Toronto exhibit shows some of the darker realities of Inuit life

By NUNATSIAQ NEWS

TINA ROSE

“Windows on Kinngait,” an art exhibit featuring the controversial drawings of the late Napachie Pootoogook and her daughter, Annie Pootoogook, opened June 18 at the Feheley Fine Arts gallery in Toronto. This is the first time Napachie and Annie’s work has ever been shown together outside of Cape Dorset.

“I’m very, very happy and very proud that I’m going to be having a show with my mother. I never thought that would be possible,” Annie, 36, said in Inuktitut. “Whenever I showed her drawings, she would start crying.”

Napachie, who died in 2002, was an established artist whose career spanned 40 years, and whose subject matter moved beyond the staples of Inuit art.

In the last five years of her life, Napachie began to depict life experiences that involved starvation, infanticide, abuse, and forced marriage. Her art also contains shamans, myth and superstition.

In contrast, Annie’s meticulously detailed drawings provide a wealth of information about contemporary life in an Arctic settlement. Her drawings show how traditional culture and southern material culture blend in an arctic settlement. At the same time they examine issues such as spousal abuse, drugs, alcohol and violence.

“I’m trying to portray how Inuit live today and I’m trying to showcase that to the audience,” said Annie.

Annie’s debut exhibition in southern Canada was at the Feheley gallery in 2003. This coming fall, the Power Plant in Toronto will host a solo exhibition of her works. The Power Plant is a prestigious public art gallery, which shows contemporary international art.

“I’m more grateful and more appreciative of more recognition. I’m really grateful of being recognized in that way,” Annie said.

There is currently an exhibition of the works Napachie completed during her last five years at the national gallery in Ottawa.

Pat Feheley, owner and director of Feheley Fine Arts, described Annie’s work as “narrative.”

“It’s depicting Inuit lifestyle but in her case it’s immediately contemporary lifestyle, so that there’s the culture, southern and northern… You’ll see a family sitting down to a meal with ketchup and co-op bought food with a seal,” said Feheley.

“They’re both great artists and what Napachie does with black and white is extraordinary with the composition. And Annie’s, of course, are highly coloured and beautiful, beautiful colour sense. Aesthetically they’re both top artists.”

Napachie and Annie’s works have never been shown together.

“It was an opportunity for me to put the two together and make this kind of point that I do believe that Napachie’s greater freedom of subject matter in her later life was quite revolutionary and it gave Annie more freedom to carry on the tradition,” said Feheley, who timed her show’s opening to the gallery in Ottawa.

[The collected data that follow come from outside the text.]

(* ===== verification/UsbHostProps.v ===== *)
(** The USB host model: reset and SOF timing, bulk transactions under random
    wait states, time-outs, and memory safety of every step. *)

From S2P Require Import Prelude Gf2 UsbCrc Ulpi UlpiSafe UlpiTrace UlpiRecv StdReq.
From S2P Require Import StdReqProps UsbHost.

#[local] Opaque crc16_calc crc5_calc crc5_check crc16_check.

(** ** Runs of the host *)

(** [usbh_step] over a sequence of bus values, with the results and the bus
    values driven; it goes on whatever the results are. *)
Fixpoint usbh_run (host : usb_host_t) (ins : list ulpi_bus_t) (g : rng)
  : outcome (list Z * list ulpi_bus_t * usb_host_t * rng) :=
  match ins with
  | [] => Ok ([], [], host, g)
  | inp :: ins =>
      '(r, host, out, g) ← usbh_step host inp ulpi_bus_zero g;
      '(rs, outs, host, g) ← usbh_run host ins g;
      Ok (r :: rs, out :: outs, host, g)
  end.

(** [n] steps on a bus that nobody else drives: each step reads what the one
    before has driven. *)
Fixpoint usbh_loop (n : nat) (host : usb_host_t) (inp : ulpi_bus_t) (g : rng)
  : outcome (list Z * list ulpi_bus_t * usb_host_t * rng) :=
  match n with
  | O => Ok ([], [], host, g)
  | S n =>
      '(r, host, out, g) ← usbh_step host inp ulpi_bus_zero g;
      '(rs, outs, host, g) ← usbh_loop n host out g;
      Ok (r :: rs, out :: outs, host, g)
  end.

Lemma usbh_run_app host ins1 ins2 g :
  usbh_run host (ins1 ++ ins2) g =
  ('(rs1, outs1, host, g) ← usbh_run host ins1 g;
   '(rs2, outs2, host, g) ← usbh_run host ins2 g;
   Ok (rs1 ++ rs2, outs1 ++ outs2, host, g)).
Proof.
  revert host g. induction ins1 as [|i ins1 IH]; intros host g; cbn -[usbh_step].
  - by destruct (usbh_run host ins2 g) as [[[[]]]| |].
  - destruct (usbh_step host i ulpi_bus_zero g) as [[[[r h] o] g1]| |]; cbn -[usbh_step]; [|done..].
    rewrite IH. destruct (usbh_run h ins1 g1) as [[[[r1 o1] h1] g2]| |]; cbn -[usbh_step]; [|done..].
    by destruct (usbh_run h1 ins2 g2) as [[[[]]]| |].
Qed.

Definition out_of_reset (inp : ulpi_bus_t) : Prop := rst_n inp <> SIG0.

Definition guarded (host : usb_host_t) : Prop := host_guard host = GUARDIAN.

Lemma usbh_post_guarded r host inp out g :
  guarded host -> usbh_post r host inp out g = Ok (r, host <| host_prev := inp |>, out, g).
Proof. intros H. unfold usbh_post. cbn. by rewrite H. Qed.

(** A busy host, or one in reset, does nothing special at an SOF tick. *)
Lemma usbh_pre_not_idle host c inp out :
  out_of_reset inp -> host_op host <> HostIdle -> usbh_pre host c inp out = (host, out).
Proof.
  intros Hr%Z.eqb_neq Ho. unfold usbh_pre. rewrite Hr.
  destruct (c mod SOF_N_TICKS =? 0); [|done].
  by destruct (host_op host).
Qed.

(** ** Device reset *)

Lemma usbh_reset_step host inp g :
  host_op host = HostReset -> guarded host -> out_of_reset inp -> 0 <= host_step host < 2 ^ 32 - 1 ->
  usbh_step host inp ulpi_bus_zero g =
  Ok (0, (if RESET_TICKS <=? host_step host + 1
          then host <| host_op := HostIdle |> <| host_step := 0 |>
          else host <| host_step := host_step host + 1 |>)
         <| host_cycle := u64 (host_cycle host + 1) |> <| host_prev := inp |>, inp, g).
Proof.
  intros Ho Hg Hr Hs. unfold usbh_step. rewrite usbh_pre_not_idle; [|done|cbn; by rewrite Ho].
  destruct host as [cy op st pv xf sf tu ad ec ln bf gd]. unfold guarded in Hg. cbn in Ho, Hs, Hg |- *. subst op gd.
  rewrite u32_small by lia. unfold usbh_post. cbn -[Z.eqb].
  unfold RESET_TICKS. destruct (Z.ltb_spec (st + 1) 2), (Z.leb_spec 6000 (st + 1)); done || lia.
Qed.

Lemma u64_step c n : u64 (u64 (c + 1) + Z.of_nat n) = u64 (c + Z.of_nat (S n)).
Proof. unfold u64. rewrite Zplus_mod_idemp_l. f_equal. lia. Qed.

Lemma usbh_reset_run ins host g :
  host_op host = HostReset -> guarded host -> Forall out_of_reset ins -> 0 <= host_step host ->
  host_step host + Z.of_nat (length ins) < RESET_TICKS ->
  exists outs host', usbh_run host ins g = Ok (replicate (length ins) 0, outs, host', g) /\
    host_op host' = HostReset /\ guarded host' /\
    host_step host' = host_step host + Z.of_nat (length ins) /\
    u64 (host_cycle host') = u64 (host_cycle host + Z.of_nat (length ins)) /\
    host_sof host' = host_sof host /\ host_xfer host' = host_xfer host.
Proof.
  unfold RESET_TICKS. revert host. induction ins as [|i ins IH]; intros host Ho Hg Hi Hs Hn.
  { exists [], host. cbn. by rewrite !Z.add_0_r. }
  inversion_clear Hi as [|? ? Hi1 Hi2]. cbn [length] in Hn |- *. cbn [usbh_run].
  rewrite usbh_reset_step by (done || lia). unfold RESET_TICKS.
  rewrite (proj2 (Z.leb_gt 6000 (host_step host + 1))) by lia. cbn [mbind outcome_bind].
  edestruct IH as (outs & host' & -> & H1 & H2 & H3 & H4 & H5 & H6);
    [exact Ho|exact Hg|exact Hi2|cbn; lia|cbn; lia|].
  cbn [mbind outcome_bind]. exists (i :: outs), host'. split; [done|].
  split; [done|]. split; [done|]. cbn in H3, H4. rewrite H3, H4, u64_step. split; [lia|]. done.
Qed.
(** The link's side after the data: an ACK that ends within the turnaround time, or
    silence for all of it. *)
Inductive link_answer : list ulpi_bus_t -> bool -> Prop :=
| answer_ack waits pid hold stop fin :
    Forall (fun inp => ulpi_bus_is_idle inp = true) waits -> ack_reply pid hold stop fin ->
    Z.of_nat (length waits + length hold) + 3 < TURNAROUND_TIMER ->
    link_answer (waits ++ pid :: hold ++ [stop; fin]) true
| answer_none waits :
    Forall (fun inp => ulpi_bus_is_idle inp = true) waits ->
    Z.of_nat (length waits) = TURNAROUND_TIMER -> link_answer waits false.

(** The transfer between token and data. *)
Definition data_phase (x : transfer_t) (s : Z) : transfer_t :=
  token_done x <| type := out_type s |> <| stage := NoXfer |>.

Lemma data_phase_sends host payload s :
  queued_out host payload s -> sends (data_phase (host_xfer host) s) payload.
Proof.
  intros []. constructor; [by destruct qo_bit0 as [-> | ->]| |done|done].
  unfold data_phase. cbn [endpoint ep_seq token_done set_field set_type set_stage].
  change (endpoint (data_phase (host_xfer host) s)) with (endpoint (host_xfer host)).
  rewrite endpoint_mask by done. change (ep_seq _) with (ep_seq (host_xfer host)).
  rewrite qo_seq0. by destruct qo_bit0 as [-> | ->].
Qed.

(** Token and data, up to the wait for the handshake. *)
Lemma bulk_out_packets host payload s g :
  queued_out host payload s ->
  exists m outs h g1, usbh_loop m host bus_quiet g = Ok (replicate m 0, outs, h, g1) /\
    (m <= 2 * length payload + 27)%nat /\ received outs = out_wire (host_xfer host) payload s /\
    awaits_ack h /\ host_cycle h = host_cycle host + Z.of_nat m /\ host_addr h = host_addr host /\
    host_xfer h = data_sent (data_phase (host_xfer host) s <| tx_ptr := Z.of_nat (length payload) |>) (host_cycle h).
Proof.
  intros Hq. pose proof (data_phase_sends _ _ _ Hq) as Hsend. destruct Hq as [Ho Ht Hs He Hseq Hb Htx Hl Hp Hc].
  pose proof (token_loop_packet (host_xfer host) ltac:(by rewrite Ht) Hs) as Htok.
  destruct (usbh_token_loop _ _ _ 8 bulk_out_token host bus_quiet _ (token_done (host_xfer host)) g s Ho Ht ltac:(done) ltac:(lia) Hseq
    eq_refl eq_refl Htok) as (h1 & L1 & Ho1 & Hx1 & Hc1 & Had1). change (out_next _ _ _) with (data_phase (host_xfer host) s) in Hx1.
  destruct (bulk_out_data_any_rand h1 payload g Ho1) as (m & outs & h2 & g2 & L2 & Hm & Hrec & Hack & Hc2 & Had2 & Hx2);
    [by rewrite Hx1|by rewrite Hx1|by rewrite Hx1|].
  destruct m as [|m]; [injection L2 as <- _ _; discriminate Hrec|].
  rewrite <- (data_after_release m h1 payload) in L2 by (done || by rewrite Hx1).
  pose proof (usbh_loop_app 9 (S m) _ _ _ _ _ _ _ L1) as L.
  change (List.last _ bus_quiet) with bus_released in L. rewrite L2, outcome_bind_ok in L.
  exists (9 + S m)%nat. do 3 eexists. rewrite L. split; [by rewrite replicate_add|].
  split; [lia|]. split.
  { rewrite received_app, Hrec, Hx1, Ht. unfold out_wire. rewrite received_packet. cbn.
    by destruct Hb as [-> | ->]. }
  split; [done|]. rewrite Hx2, Hx1. split; [|by rewrite Had2, Had1].
  rewrite Hc2, Hc1. unfold u64. rewrite Zplus_mod_idemp_l, Z.mod_small; lia.
Qed.

Lemma deadline_in_range cycle : 0 <= cycle -> cycle + TURNAROUND_TIMER < 2 ^ 32 ->
  u32 (u64 (cycle + TURNAROUND_TIMER)) = cycle + TURNAROUND_TIMER.
Proof. unfold TURNAROUND_TIMER. intros H1 H2. rewrite u64_small, u32_small; lia. Qed.

(** The transfer when the transaction is over. *)
Definition out_over (x : transfer_t) (s : Z) (answered : bool) (x' : transfer_t) : Prop :=
  type x' = XferIdle /\ stage x' = NoXfer /\
  ep_seq x' = <[Z.to_nat (endpoint x) := next_seq s answered]> (ep_seq x) /\ tx x' = tx x /\ rx x' = rx x.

The Feheley Fine Art gallery is concerned with supporting emerging contemporary artists, regardless of age. As well, Feheley Fine Arts keeps records of the art that comes through the studio in online and physical catalogues.

“Many of the Inuit galleries in the South put the pieces out and sell them but there’s no record for building the reputation of the artist, which of course is how artists become more and more known,” explained Feheley. “We only do Inuit art but we do it with a specific bent towards recording and documenting it.”